Records shown below:

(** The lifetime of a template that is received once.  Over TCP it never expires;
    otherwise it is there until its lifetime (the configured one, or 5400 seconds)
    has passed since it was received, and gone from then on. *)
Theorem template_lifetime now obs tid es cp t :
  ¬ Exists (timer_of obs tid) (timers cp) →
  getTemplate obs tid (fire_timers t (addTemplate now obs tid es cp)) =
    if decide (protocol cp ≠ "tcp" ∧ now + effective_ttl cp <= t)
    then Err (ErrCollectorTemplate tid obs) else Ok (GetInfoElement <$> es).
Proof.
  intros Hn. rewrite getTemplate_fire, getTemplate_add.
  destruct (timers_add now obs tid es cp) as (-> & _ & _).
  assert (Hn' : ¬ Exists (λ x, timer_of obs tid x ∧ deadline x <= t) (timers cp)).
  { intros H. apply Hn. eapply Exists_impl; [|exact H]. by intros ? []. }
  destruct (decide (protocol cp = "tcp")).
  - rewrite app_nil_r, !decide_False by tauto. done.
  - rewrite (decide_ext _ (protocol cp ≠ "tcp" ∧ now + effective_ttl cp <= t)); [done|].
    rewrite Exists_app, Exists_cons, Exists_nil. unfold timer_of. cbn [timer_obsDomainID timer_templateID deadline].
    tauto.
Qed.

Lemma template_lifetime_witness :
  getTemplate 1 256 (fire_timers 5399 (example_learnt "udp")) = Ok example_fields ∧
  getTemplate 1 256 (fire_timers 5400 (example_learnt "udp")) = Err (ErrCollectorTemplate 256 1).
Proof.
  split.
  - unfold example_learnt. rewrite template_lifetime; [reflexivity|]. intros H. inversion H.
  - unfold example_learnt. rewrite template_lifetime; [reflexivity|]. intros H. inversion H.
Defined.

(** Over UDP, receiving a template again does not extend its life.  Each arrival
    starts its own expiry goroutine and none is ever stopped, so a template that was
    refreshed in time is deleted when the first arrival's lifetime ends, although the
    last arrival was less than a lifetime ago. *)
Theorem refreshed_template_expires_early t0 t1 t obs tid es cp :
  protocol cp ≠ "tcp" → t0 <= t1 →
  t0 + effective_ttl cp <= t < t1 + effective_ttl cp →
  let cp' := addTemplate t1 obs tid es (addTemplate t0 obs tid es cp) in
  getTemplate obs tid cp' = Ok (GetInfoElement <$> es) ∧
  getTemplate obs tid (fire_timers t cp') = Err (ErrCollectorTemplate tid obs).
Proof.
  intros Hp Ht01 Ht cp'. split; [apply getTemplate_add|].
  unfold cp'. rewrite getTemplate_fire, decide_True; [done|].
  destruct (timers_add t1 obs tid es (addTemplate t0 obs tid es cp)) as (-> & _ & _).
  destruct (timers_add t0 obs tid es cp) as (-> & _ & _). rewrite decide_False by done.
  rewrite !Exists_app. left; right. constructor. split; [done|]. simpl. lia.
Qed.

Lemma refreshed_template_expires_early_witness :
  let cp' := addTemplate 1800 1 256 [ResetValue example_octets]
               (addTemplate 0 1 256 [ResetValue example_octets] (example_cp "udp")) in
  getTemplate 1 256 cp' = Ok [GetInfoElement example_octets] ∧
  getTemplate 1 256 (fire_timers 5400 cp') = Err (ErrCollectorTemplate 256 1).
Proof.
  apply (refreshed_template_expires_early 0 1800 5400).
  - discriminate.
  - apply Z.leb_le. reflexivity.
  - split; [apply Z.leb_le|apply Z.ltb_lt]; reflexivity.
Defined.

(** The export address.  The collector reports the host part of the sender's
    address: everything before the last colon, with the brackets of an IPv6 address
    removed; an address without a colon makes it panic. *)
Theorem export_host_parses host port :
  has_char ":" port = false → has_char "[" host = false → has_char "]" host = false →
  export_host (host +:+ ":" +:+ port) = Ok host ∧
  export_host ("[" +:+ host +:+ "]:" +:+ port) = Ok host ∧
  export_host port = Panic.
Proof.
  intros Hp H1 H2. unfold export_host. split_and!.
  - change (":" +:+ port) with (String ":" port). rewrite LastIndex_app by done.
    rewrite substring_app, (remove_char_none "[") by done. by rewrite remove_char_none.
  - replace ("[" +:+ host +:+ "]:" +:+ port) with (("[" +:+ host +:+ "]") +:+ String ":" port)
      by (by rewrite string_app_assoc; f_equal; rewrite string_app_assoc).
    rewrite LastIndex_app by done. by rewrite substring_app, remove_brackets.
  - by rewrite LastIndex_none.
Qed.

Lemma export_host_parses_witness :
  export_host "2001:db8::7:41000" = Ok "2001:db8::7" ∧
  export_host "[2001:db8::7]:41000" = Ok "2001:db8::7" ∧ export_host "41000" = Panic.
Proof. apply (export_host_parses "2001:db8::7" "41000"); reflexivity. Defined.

End of Records shown.

• **Goal of the exercise**:
An unaltered transcription of all the data above is needed.

• **Result of this task**:
(** The lifetime of a template that is received once.  Over TCP it never expires;
    otherwise it is there until its lifetime (the configured one, or 5400 seconds)
    has passed since it was received, and gone from then on. *)
Theorem template_lifetime now obs tid es cp t :
  ¬ Exists (timer_of obs tid) (timers cp) →
  getTemplate obs tid (fire_timers t (addTemplate now obs tid es cp)) =
    if decide (protocol cp ≠ "tcp" ∧ now + effective_ttl cp <= t)
    then Err (ErrCollectorTemplate tid obs) else Ok (GetInfoElement <$> es).
Proof.
  intros Hn. rewrite getTemplate_fire, getTemplate_add.
  destruct (timers_add now obs tid es cp) as (-> & _ & _).
  assert (Hn' : ¬ Exists (λ x, timer_of obs tid x ∧ deadline x <= t) (timers cp)).
  { intros H. apply Hn. eapply Exists_impl; [|exact H]. by intros ? []. }
  destruct (decide (protocol cp = "tcp")).
  - rewrite app_nil_r, !decide_False by tauto. done.
  - rewrite (decide_ext _ (protocol cp ≠ "tcp" ∧ now + effective_ttl cp <= t)); [done|].
    rewrite Exists_app, Exists_cons, Exists_nil. unfold timer_of. cbn [timer_obsDomainID timer_templateID deadline].
    tauto.
Qed.

Lemma template_lifetime_witness :
  getTemplate 1 256 (fire_timers 5399 (example_learnt "udp")) = Ok example_fields ∧
  getTemplate 1 256 (fire_timers 5400 (example_learnt "udp")) = Err (ErrCollectorTemplate 256 1).
Proof.
  split.
  - unfold example_learnt. rewrite template_lifetime; [reflexivity|]. intros H. inversion H.
  - unfold example_learnt. rewrite template_lifetime; [reflexivity|]. intros H. inversion H.
Defined.

(** Over UDP, receiving a template again does not extend its life.  Each arrival
    starts its own expiry goroutine and none is ever stopped, so a template that was
    refreshed in time is deleted when the first arrival's lifetime ends, although the
    last arrival was less than a lifetime ago. *)
Theorem refreshed_template_expires_early t0 t1 t obs tid es cp :
  protocol cp ≠ "tcp" → t0 <= t1 →
  t0 + effective_ttl cp <= t < t1 + effective_ttl cp →
  let cp' := addTemplate t1 obs tid es (addTemplate t0 obs tid es cp) in
  getTemplate obs tid cp' = Ok (GetInfoElement <$> es) ∧
  getTemplate obs tid (fire_timers t cp') = Err (ErrCollectorTemplate tid obs).
Proof.
  intros Hp Ht01 Ht cp'. split; [apply getTemplate_add|].
  unfold cp'. rewrite getTemplate_fire, decide_True; [done|].
  destruct (timers_add t1 obs tid es (addTemplate t0 obs tid es cp)) as (-> & _ & _).
  destruct (timers_add t0 obs tid es cp) as (-> & _ & _). rewrite decide_False by done.
  rewrite !Exists_app. left; right. constructor. split; [done|]. simpl. lia.
Qed.

Lemma refreshed_template_expires_early_witness :
  let cp' := addTemplate 1800 1 256 [ResetValue example_octets]
               (addTemplate 0 1 256 [ResetValue example_octets] (example_cp "udp")) in
  getTemplate 1 256 cp' = Ok [GetInfoElement example_octets] ∧
  getTemplate 1 256 (fire_timers 5400 cp') = Err (ErrCollectorTemplate 256 1).
Proof.
  apply (refreshed_template_expires_early 0 1800 5400).
  - discriminate.
  - apply Z.leb_le. reflexivity.
  - split; [apply Z.leb_le|apply Z.ltb_lt]; reflexivity.
Defined.

(** The export address.  The collector reports the host part of the sender's
    address: everything before the last colon, with the brackets of an IPv6 address
    removed; an address without a colon makes it panic. *)
Theorem export_host_parses host port :
  has_char ":" port = false → has_char "[" host = false → has_char "]" host = false →
  export_host (host +:+ ":" +:+ port) = Ok host ∧
  export_host ("[" +:+ host +:+ "]:" +:+ port) = Ok host ∧
  export_host port = Panic.
Proof.
  intros Hp H1 H2. unfold export_host. split_and!.
  - change (":" +:+ port) with (String ":" port). rewrite LastIndex_app by done.
    rewrite substring_app, (remove_char_none "[") by done. by rewrite remove_char_none.
  - replace ("[" +:+ host +:+ "]:" +:+ port) with (("[" +:+ host +:+ "]") +:+ String ":" port)
      by (by rewrite string_app_assoc; f_equal; rewrite string_app_assoc).
    rewrite LastIndex_app by done. by rewrite substring_app, remove_brackets.
  - by rewrite LastIndex_none.
Qed.

Lemma export_host_parses_witness :
  export_host "2001:db8::7:41000" = Ok "2001:db8::7" ∧
  export_host "[2001:db8::7]:41000" = Ok "2001:db8::7" ∧ export_host "41000" = Panic.
Proof. apply (export_host_parses "2001:db8::7" "41000"); reflexivity. Defined.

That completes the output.